DAVIDE BALLARDINI AL GENOA (E A CAGLIARI E PALERMO) - Come Andreazzoli per Corsi, il romagnolo Ballardini è sempre stato l'ancora di salvataggio di Preziosi per il Genoa. La prima volta fu addirittura il 2010, ma il primo ritorno nella Liguria rossoblù è datato gennaio 2013. Ci sarà tempo anche per la terza e la quarta esperienza (novembre 2017 fino all'ottobre dell'anno seguente e da dicembre 2020 fino a novembre 2021), tutte concluse con lo stesso risultato: salvezza del Grifone. In tema minore, ma pur sempre ritorni anche quelli a Cagliari e Palermo. Inutile specificare, sempre salvo.
GABRIELE CIOFFI ALL'UDINESE - Il più fresco rappresentante di questa lista è lui. Subentrato a Gotti (di cui era vice) a dicembre 2021, rende l'Udinese una squadra col vizio del gol e contribuisce a far sviluppare numerosi talenti. A fine stagione il contestato addio direzione Verona, prima del ritorno il 25 ottobre scorso. Con lui i friulani hanno ottenuto i primi tre punti del loro campionato.

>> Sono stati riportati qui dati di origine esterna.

(** C5.  [_parse_amount] first strips every character that is not a
    digit, a decimal point or a sign: its result is the one it gives on the
    kept characters alone, and it is [None] when none is kept.  On
    ["$1,234.56"] the result is 1234.56 (123456 * 10^-2), and on ["(500)"]
    with [allow_negative] it is 500: the parentheses are stripped and carry
    no sign. *)
Theorem parse_amount_strips_other_characters :
  (forall (x : str) (b : bool),
      parse_amount x b = parse_amount (filter amount_char x) b
      /\ (filter amount_char x = [] -> parse_amount x b = Ok None))
  /\ (forall c : ascii,
         amount_char c = true <->
         (is_digit c = true \/ c = "."%char \/ c = "+"%char \/ c = "-"%char))
  /\ parse_amount (lit "$1,234.56") false
     = Ok (Some {| d_sign := false; d_coef := 123456; d_exp := -2 |})
  /\ filter amount_char (lit "(500)") = lit "500"
  /\ parse_amount (lit "(500)") true
     = Ok (Some {| d_sign := false; d_coef := 500; d_exp := 0 |}).
Proof.
  split; [|split; [|repeat split; reflexivity]].
  - intros x b. split.
    + rewrite (parse_amount_cleaned x), (parse_amount_cleaned (filter _ x)).
      now rewrite filter_idem.
    + intros H. now rewrite parse_amount_cleaned, H.
  - intros c. destruct c as [[] [] [] [] [] [] [] []]; vm_compute;
      (split; [intros H; first [discriminate H | now left | now right; left
                              | now right; right; left | now right; right; right]
              | intros [H | [H | [H | H]]]; first [reflexivity | discriminate H]]).
Qed.

Lemma parse_amount_strips_other_characters_witness :
  parse_amount (lit "$ n/a") true = Ok None.
Proof.
  apply (proj2 (proj1 parse_amount_strips_other_characters (lit "$ n/a") true)).
  reflexivity.
Defined.

Lemma ndigits_aux_le (fuel : nat) :
  forall (k : nat) (n : N),
    (n < 10 ^ N.of_nat (S k))%N -> Dec.ndigits_aux fuel n <= S k.
Proof.
  induction fuel as [|f IH]; intros k n Hn; simpl; [lia|].
  destruct (N.ltb_spec n 10); [lia|].
  destruct k as [|k].
  - simpl in Hn. lia.
  - apply le_n_S, IH.
    apply N.Div0.div_lt_upper_bound.
    replace (N.of_nat (S (S k))) with (N.succ (N.of_nat (S k))) in Hn by lia.
    now rewrite N.pow_succ_r' in Hn.
Qed.

Lemma ndigits_le_prec (n : N) :
  (n < 10 ^ 28)%N -> (Dec.ndigits n <= Dec.prec)%Z.
Proof.
  intros Hn. unfold Dec.ndigits, Dec.prec.
  assert (Dec.ndigits_aux (N.size_nat n) n <= 28); [|lia].
  now apply (ndigits_aux_le (N.size_nat n) 27 n).
Qed.

Lemma of_str_exp_nonpos (x : str) (d : Decimal) :
  Dec.of_str x = Ok d -> (d_exp d <= 0)%Z.
Proof.
  unfold Dec.of_str.
  destruct (match x with
            | [] => (false, x)
            | c :: x' => if Dec.is_sign c then (Dec.is_minus c, x') else (false, x)
            end) as [sign body].
  destruct (Dec.span_digits body) as [ip r].
  destruct (match r with
            | [] => ([], r)
            | c :: r0 => if Dec.is_point c then Dec.span_digits r0 else ([], r)
            end) as [fp r'].
  destruct r'; [|discriminate].
  destruct (truthy ip || truthy fp); [|discriminate].
  intros H. injection H as <-. simpl. unfold len. lia.
Qed.

(** Within the context's precision and exponent range, [abs] is exact. *)
Lemma abs_exact (d : Decimal) :
  d_coef d <> 0%N -> (d_coef d < 10 ^ 28)%N ->
  (Dec.Etiny <= d_exp d)%Z -> (d_exp d <= 0)%Z ->
  Dec.abs d = Ok {| d_sign := false; d_coef := d_coef d; d_exp := d_exp d |}.
Proof.
  intros Hnz Hc Hlo Hhi. unfold Dec.abs, Dec.fix_. simpl.
  destruct (N.eqb_spec (d_coef d) 0); [contradiction|].
  pose proof (ndigits_le_prec _ Hc) as Hn.
  unfold Dec.Etop, Dec.Emax, Dec.Etiny, Dec.Emin, Dec.prec in *.
  destruct (Z.gtb_spec (Dec.ndigits (d_coef d) + d_exp d - 28) (999999 - 28 + 1));
    [lia|].
  destruct (Z.ltb_spec (d_exp d)
              (Z.max (Dec.ndigits (d_coef d) + d_exp d - 28) (-999999 - 28 + 1)));
    [lia|reflexivity].
Qed.

Lemma value_abs (c : N) (e : Z) :
  (Dec.value {| d_sign := false; d_coef := c; d_exp := e |}
   == Qabs (Dec.value {| d_sign := true; d_coef := c; d_exp := e |}))%Q.
Proof.
  unfold Dec.value; cbn [d_sign d_coef d_exp].
  rewrite 2 Qabs_Qmult.
  rewrite (Qabs_pos (inject_Z (Z.of_N c))) by (unfold Qle; simpl; lia).
  assert (H : (Qabs (10 ^ e) == 10 ^ e)%Q)
    by (apply Qabs_pos, Qpower_0_le; discriminate).
  rewrite H. reflexivity.
Qed.

Lemma parse_amount_total (x : str) (b : bool) :
  exists r, parse_amount x b = Ok r.
Proof.
  rewrite parse_amount_cleaned.
  destruct (filter amount_char x); [now eexists|].
  destruct (convert_amount _ b); now eexists.
Qed.

Lemma ltb0_inv (d : Decimal) :
  Dec.ltb0 d = true -> d_sign d = true /\ d_coef d <> 0%N.
Proof.
  unfold Dec.ltb0. intros H. apply andb_true_iff in H as [H1 H2].
  split; [exact H1|]. apply negb_true_iff in H2. now apply N.eqb_neq.
Qed.

Lemma pos_lt_pow_size (p : BinNums.positive) :
  (N.pos p < 2 ^ N.of_nat (Pos.size_nat p))%N.
Proof.
  induction p as [p IH|p IH|]; cbn [Pos.size_nat];
    rewrite ?Nat2N.inj_succ, ?N.pow_succ_r'; try reflexivity; lia.
Qed.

ZDENEK ZEMAN ALLA ROMA (E AL PESCARA) - Specialista dei ritorni dall'aria nostalgica è anche il Boemo. Più che quelli a Pescara o Foggia, sempre avvenuti nelle categorie inferiori, poniamo l'attenzione su quello nella Roma giallorossa. Un'esperienza da dimenticare, finita dopo pochi mesi (da giugno 2012 a febbraio 2013) in mezzo alle polemiche e con mezzo spogliatoio contro.
ROBERTO MANCINI ALL'INTER - L'attuale ct dell'Arabia Saudita ha guidato una sola squadra per due volte in carriera, l'Inter. Chiamato per sostituire Mazzarri (ah, i cicli della storia che si rovescia) nel novembre 2014, manca l'accesso all'Europa nella prima annata ma chiude 4° la seconda. Ci sarebbe stata anche una terza, ma in polemica con la società dette l'addio ad agosto.
CLAUDIO RANIERI ALLA ROMA (E AL CAGLIARI) - Uomo dei ritorni, e sempre protagonista quando si tocca il tasto delle emozioni, è Claudio Ranieri. Nella Capitale a tinte giallorosse ricordano bene il suo rientro del marzo 2019, quando subentrò all'esonerato Di Francesco. Porta la barca, tremendamente pericolante, al porto sicuro più vicino, che significa Europa. Non sarà la Champions League, ma per soli tre punti. Anche al Cagliari che oggi conduce è un ritorno, per sua stessa ammissione la Sardegna sarà prima e ultima tappa in carriera.
MARCO GIAMPAOLO ALLA SAMPDORIA - Fa parte della categoria "ritorni sfortunati" quello di Marco Giampaolo sulla panchina della Sampdoria. Protagonista del fortunato triennio blucerchiato dal 2016 al 2019, nel gennaio 2022 viene richiamato da Ferrero. Riesce a salvare la squadra nella prima stagione, ma la partenza della seconda è disastrosa e vede i doriani collezionare record negativi nella storia del club. Dopo otto giornate di campionato gli subentrerà Stankovic, ma neanche lui riuscirà ad evitare la retrocessione della Samp.